Show me every line in the listing that has the word "Bind".

Segment Open

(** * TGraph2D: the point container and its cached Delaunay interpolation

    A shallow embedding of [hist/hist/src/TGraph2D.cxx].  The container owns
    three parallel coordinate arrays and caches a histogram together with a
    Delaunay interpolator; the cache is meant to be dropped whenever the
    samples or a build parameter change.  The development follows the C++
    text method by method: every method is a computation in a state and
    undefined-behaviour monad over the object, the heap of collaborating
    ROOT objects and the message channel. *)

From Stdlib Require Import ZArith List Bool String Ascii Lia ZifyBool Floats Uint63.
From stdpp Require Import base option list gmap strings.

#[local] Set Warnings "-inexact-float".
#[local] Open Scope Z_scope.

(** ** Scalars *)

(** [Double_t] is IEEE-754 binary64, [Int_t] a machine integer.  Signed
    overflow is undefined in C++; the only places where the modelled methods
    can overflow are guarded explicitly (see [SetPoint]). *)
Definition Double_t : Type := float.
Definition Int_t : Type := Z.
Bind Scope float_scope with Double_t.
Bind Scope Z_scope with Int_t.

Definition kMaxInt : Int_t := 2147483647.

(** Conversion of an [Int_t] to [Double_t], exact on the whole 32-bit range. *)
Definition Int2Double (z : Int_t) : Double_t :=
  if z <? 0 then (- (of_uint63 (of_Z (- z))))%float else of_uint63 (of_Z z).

Segment Closed

● **Problem solution**:
Bind Scope float_scope with Double_t.
Bind Scope Z_scope with Int_t.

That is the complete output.